The IgG3 subclass of β1-adrenergic receptor autoantibodies is an endogenous biaser of β1AR signaling

Dysregulation of immune responses has been linked to the generation of immunoglobulin G (IgG) autoantibodies that target human β1ARs and contribute to deleterious cardiac outcomes. Given the benefits of β-blockers observed in patients harboring the IgG3 subclass of autoantibodies, we investigated the role of these autoantibodies in human β1AR function. Serum and purified IgG3(+) autoantibodies from patients with onset of cardiomyopathy were tested using human embryonic kidney (HEK) 293 cells expressing human β1ARs. Unexpectedly, pretreatment of cells with IgG3(+) serum or purified IgG3(+) autoantibodies impaired dobutamine-mediated adenylate cyclase (AC) activity and cyclic adenosine monophosphate (cAMP) generation while enhancing biased β-arrestin recruitment and Extracellular Regulated Kinase (ERK) activation.
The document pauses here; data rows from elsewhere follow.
Lemma within_None (lo hi : Z) : within None lo hi = false.
Proof. reflexivity. Qed.

(** ** Missing values under the filters *)

(** C5, as amended.  A row with a missing value in a filtered column is
    kept by the predicates written [... | isna()] (the Titanic age range,
    the Netflix rating selection) whatever they select; it is dropped by
    the plain range predicate (the Netflix release year); and a plain
    membership predicate (sex, class, type) keeps it exactly when the
    selection itself holds the missing value. *)
Theorem missing_value_retention
  (titanic netflix t_out n_out : DataFrame)
  (gender class types ratings : list cell) (lo hi ylo yhi : Z)
  (p q : label * Row) :
  Titanic.apply_filters titanic gender class lo hi = Ok t_out ->
  Netflix.apply_filters netflix types ylo yhi ratings = Ok n_out ->
  In p (records titanic) ->
  In q (records netflix) ->
  let sex := cell_at titanic "Sex" (snd p) in
  let pclass := cell_at titanic "Pclass" (snd p) in
  let age := cell_at titanic "Age" (snd p) in
  let type := cell_at netflix "type" (snd q) in
  let year := cell_at netflix "release_year" (snd q) in
  let rating := cell_at netflix "rating" (snd q) in
  (missing age = true ->
   (In p (records t_out) <->
    member sex gender = true /\ member pclass class = true))
  /\ (missing sex = true ->
      (In p (records t_out) <->
       selects_missing gender = true /\ member pclass class = true
       /\ (within age lo hi || missing age) = true))
  /\ (missing pclass = true ->
      (In p (records t_out) <->
       member sex gender = true /\ selects_missing class = true
       /\ (within age lo hi || missing age) = true))
  /\ (missing rating = true ->
      (In q (records n_out) <->
       member type types = true /\ within year ylo yhi = true))
  /\ (missing year = true -> ~ In q (records n_out))
  /\ (missing type = true ->
      (In q (records n_out) <->
       selects_missing types = true /\ within year ylo yhi = true
       /\ (member rating ratings || missing rating) = true)).
Proof.
  intros Ht Hn Hp Hq sex pclass age type year rating.
  apply titanic_filter_Ok in Ht. apply netflix_filter_Ok in Hn.
  subst t_out n_out. simpl records.
  assert (Tin : In p (filter (fun ir => titanic_keeps titanic gender class
                                          lo hi (snd ir)) (records titanic))
                <-> titanic_keeps titanic gender class lo hi (snd p) = true)
    by (rewrite filter_In; tauto).
  assert (Nin : In q (filter (fun ir => netflix_keeps netflix types ylo yhi
                                          ratings (snd ir)) (records netflix))
                <-> netflix_keeps netflix types ylo yhi ratings (snd q)
                    = true)
    by (rewrite filter_In; tauto).
  rewrite Tin, Nin. unfold titanic_keeps, netflix_keeps, selects_missing.
  fold sex pclass age type year rating.
  split; [|split; [|split; [|split; [|split]]]];
    intros Hm; apply missing_None in Hm; rewrite Hm; simpl;
    rewrite ?within_None, ?orb_true_r, ?andb_true_r, ?andb_false_r;
    simpl; rewrite ?andb_true_iff; try tauto.
  intros H. discriminate H.
Qed.
Lemma add_crush_memory faults s u c name social photo :
  ∃ v s', run (add_secret_crush u (Some c) name social photo) faults s = (Ok v, s')
          ∧ memory s' = memory (set_secret_crushes
                                  (λ m, set_add u c (ensure_key u m)) s)
          ∧ (v = "already_added" ∧ c ∈ set_of (secret_crushes s) u
             ∨ v = "added" ∧ c ∉ set_of (secret_crushes s) u).
Proof.
  destruct (decide (c ∈ set_of (secret_crushes s) u)) as [Hin|Hin].
  - exists "already_added", s. rewrite add_crush_again by done.
    split; [done|]. split; [|by left].
    unfold memory. simpl. by rewrite record_present.
  - destruct (add_crush_new_memory faults s u c name social photo Hin) as (s' & Hrun & Hs').
    exists "added", s'. split; [done|]. split; [done|by right].
Qed.

Lemma process_like_memory faults s u t :
  ∃ v s', run (process_match_decision u t true) faults s = (Ok v, s')
          ∧ ∃ m, memory s' = memory (set_matches (λ _, m)
                                       (set_likes (λ l, set_add u t (ensure_key u l)) s))
                 ∧ (m = matches s ∨ m = add_match u t (matches s)
                    ∨ m = add_match u t (add_match u t (matches s))).
Proof.
  unfold process_match_decision. exec.
  all: eexists _, _; split; [reflexivity|]; eexists; split; [reflexivity|]; simpl; auto.
Qed.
In contrast, the β-blocker metoprolol increased AC activity and cAMP in the presence of IgG3(+) serum or IgG3(+) autoantibodies. Because IgG3(+) autoantibodies are specific to human β1ARs, non–failing human hearts were used as an endogenous system to determine their ability to bias β1AR signaling. Consistently, metoprolol increased AC activity, reflecting the ability of the IgG3(+) autoantibodies to bias β-blocker toward G-protein coupling. Importantly, IgG3(+) autoantibodies are specific toward β1AR as they did not alter β2AR signaling. Thus, IgG3(+) autoantibody biases β-blocker toward G-protein coupling while impairing agonist-mediated G-protein activation but promoting G-protein–independent ERK activation. This phenomenon may underlie the beneficial outcomes observed in patients harboring IgG3(+) β1AR autoantibodies.